The Mishnah (rh 1:1) enumerates four separate days of the year, each of which is regarded as a New Year (Heb. *Rosh Ha-Shanah, lit. "head of the year"). The fixing of those dates was essential, not only for civil and political purposes, but for the regulations concerning the procedure regarding the religious injunctions connected with agricultural produce. Since, for example, the tithe had to be given of animal produce, the fruit from the first three years of a tree's growth (*orlah) was forbidden, and the beginning and end of the *Sabbatical year had to be determined, it was necessary to lay down when the year began for those various calculations. With one exception (and that only according to *Bet Hillel), all the New Years begin on the first of the month.

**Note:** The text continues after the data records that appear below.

(** C2, as the code has it. The book load completes exactly when the
    fetch of every partition resolves, and then holds the positions of
    all partitions; a partition whose fetch rejects makes the whole load,
    and the review that awaits it, reject.  A load that yields no
    position at all is not reported: the review goes on and classifies no
    move as [Book]. *)
Theorem book_load_is_all_or_nothing pgn depth :
  (is_Some loadBook ↔ ∀ f, f ∈ OpeningBook.files → is_Some (fetchText f)) ∧
  (∀ book key,
     loadBook = Some book →
     key ∈ book ↔
       ∃ f text, f ∈ OpeningBook.files ∧ fetchText f = Some text ∧
                 key ∈ OpeningBook.partitionPositions replayLine text) ∧
  ((∃ f, f ∈ OpeningBook.files ∧ fetchText f = None) →
   loadBook = None ∧ (analyzeGame legalMoves evaluatePosition fetchText replayLine
     pgn depth OpeningBook.emptyCache).1 = None) ∧
  (loadBook = Some ∅ →
   is_Some (gatherEvaluations evaluatePosition (pgnHistory pgn) depth) →
   ∃ resp, (analyzeGame legalMoves evaluatePosition fetchText replayLine
     pgn depth OpeningBook.emptyCache).1 = Some resp ∧
           length (moves resp) = length (pgnHistory pgn) ∧
           ∀ r, r ∈ moves resp → classification r ≠ Book).
Proof.
  split; [apply loadBook_resolves_iff|].
  split; [apply loadBook_positions|].
  split.
  - intros (f & Hin & Hnone).
    assert (Hload : loadBook = None).
    { destruct loadBook as [b|] eqn:Hl; [|done].
      assert (Hs : is_Some loadBook) by (rewrite Hl; eauto).
      rewrite loadBook_resolves_iff in Hs.
      destruct (Hs f Hin) as [? ?]. congruence. }
    split; [done|]. unfold analyzeGame.
    destruct (gatherEvaluations _ _ _); [|done].
    simpl. unfold OpeningBook.getOpeningBook. simpl. by rewrite Hload.
  - intros Hload [ers Hg].
    destruct (analyze_resolves pgn depth OpeningBook.emptyCache ers ∅ Hg)
      as [resp Hresp]; [by rewrite cold_cache_loads|].
    exists resp. split; [done|]. split.
    + apply analyze_inv in Hresp as (? & ? & st & _ & _ & Hp & ->).
      by apply pass_chain in Hp as (? & _).
    + intros r Hin. eapply empty_book_has_no_book_move; [done| |done].
      by rewrite cold_cache_loads.
Qed.
(** The loop halves the layer, rounding up, until one digest is left; so
    the number of layers is logarithmic in the number of leaves. *)
Lemma grow_layers_shape (fuel : nat) (cur : list str8) :
  (1 <= length cur <= S fuel)%nat ->
  (forall k l l',
     nth_error (grow_layers fuel cur) k = Some l ->
     nth_error (grow_layers fuel cur) (S k) = Some l' ->
     (1 < length l)%nat /\ l' = pair_hashes (pad_even l) /\
     (2 * length l' = length l + length l mod 2)%nat) /\
  (length cur <= 2 ^ (length (grow_layers fuel cur) - 1))%nat /\
  (2 <= length (grow_layers fuel cur) ->
   2 ^ (length (grow_layers fuel cur) - 2) < length cur)%nat.
Proof.
  revert cur. induction fuel as [|fuel IH]; intros cur Hl.
  - rewrite grow_layers_stop by lia. cbn [length]. repeat split.
    + destruct k; cbn in *; [ discriminate | now destruct k ].
    + destruct k; cbn in *; [ discriminate | now destruct k ].
    + destruct k; cbn in *; [ discriminate | now destruct k ].
    + cbn. lia.
    + lia.
  - destruct (Nat.le_gt_cases (length cur) 1) as [Hs|Hg].
    + rewrite grow_layers_stop by lia. cbn [length]. repeat split.
      * destruct k; cbn in *; [ discriminate | now destruct k ].
      * destruct k; cbn in *; [ discriminate | now destruct k ].
      * destruct k; cbn in *; [ discriminate | now destruct k ].
      * cbn. lia.
      * lia.
    + rewrite grow_layers_step by lia.
      pose proof (next_layer_shrinks cur Hg) as Hn.
      pose proof (next_layer_length cur) as Hn2.
      rewrite pad_even_length in Hn2.
      assert (Hmod : (length cur mod 2 = if Nat.odd (length cur) then 1 else 0)%nat).
      { destruct (Nat.odd (length cur)) eqn:E.
        - apply Nat.odd_spec in E. destruct E as [m ->].
          rewrite Nat.add_comm, Nat.mul_comm, Nat.Div0.mod_add. reflexivity.
        - assert (Ev : Nat.even (length cur) = true)
            by (rewrite <- Nat.negb_odd, E; reflexivity).
          apply Nat.even_spec in Ev. destruct Ev as [m ->].
          rewrite Nat.mul_comm. apply Nat.Div0.mod_mul. }
      destruct (IH (next_layer cur) ltac:(lia)) as (Hstep & Hup & Hlow).
      pose proof (grow_layers_nonempty fuel (next_layer cur)) as Hne.
      destruct (grow_layers fuel (next_layer cur)) as [|l0 ls] eqn:E;
        [ congruence | ].
      assert (Hl0 : l0 = next_layer cur).
      { destruct fuel; cbn [grow_layers] in E.
        - now injection E.
        - destruct (1 <? length (next_layer cur))%nat; now injection E. }
      split; [ | split ].
      * intros [|k] l l' Hk Hk'.
        -- cbn in Hk, Hk'. injection Hk as <-. injection Hk' as <-.
           subst l0. unfold next_layer in *. rewrite Hmod. repeat split; lia.
        -- cbn [nth_error] in Hk, Hk'. exact (Hstep k l l' Hk Hk').
      * assert (E1 : (length (cur :: l0 :: ls) - 1
                      = S (length (l0 :: ls) - 1))%nat) by (cbn [length]; lia).
        rewrite E1, pow2_succ. destruct (Nat.odd (length cur)); lia.
      * intros _. destruct ls as [|l1 ls'].
        -- cbn. lia.
        -- assert (E2 : (length (cur :: l0 :: l1 :: ls') - 2
                         = S (length (l0 :: l1 :: ls') - 2))%nat)
             by (cbn [length]; lia).
           rewrite E2, pow2_succ.
           specialize (Hlow ltac:(cbn [length]; lia)).
           destruct (Nat.odd (length cur)); lia.
Qed.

(1) The first of Nisan is the New Year for (Jewish) kings and for the religious calendar (for festivals). Thus if a king ascended the throne during Adar, the next month would constitute the second year of his reign, and Passover is the first festival of the year. The Talmud (rh 7a) adds that it is also the New Year for the purchase of congregational sacrifices with the *shekalim collected in Adar, and for the renting of houses.
(2) The first of Elul is the New Year for the tithing of cattle (but see the first of Tishri), i.e., tithes had to be given for all cattle born between the first of Elul and the 30th of Av.
(3) The first of Tishri is the New Year for the civil calendar (including the counting of the reigns of foreign kings; see rh 3a–b and cf. Git. 8:5) for the Sabbatical and Jubilee years (plowing and planting being forbidden from that date), and for the year of planting of fruit and vegetables. The establishment of the first of Tishri as the religious New Year (see *Rosh Ha-Shanah) depends upon the statement that on that day "all the world is judged" (rh 1:2). According to R. Simeon and R. Eleazar the first of Tishri is also the New Year for the tithing of cattle and therefore there are only three New Years.
(4) The first of Shevat is the New Year for trees, according to Bet Shammai, but Bet Hillel fixed the date as the 15th of Shevat, and since the halakhah is established accordingly, it is this date which is celebrated today (see *Tu bi-Shevat). The reason given in the Talmud (rh 14a) is that on that date the greater part of the year's rain has fallen.
Only Rosh Ha-Shanah is fully celebrated, though in recent times a minor celebration has developed, especially in Israel, for Tu bi-Shevat. The others, as stated, are merely for calendrical computations.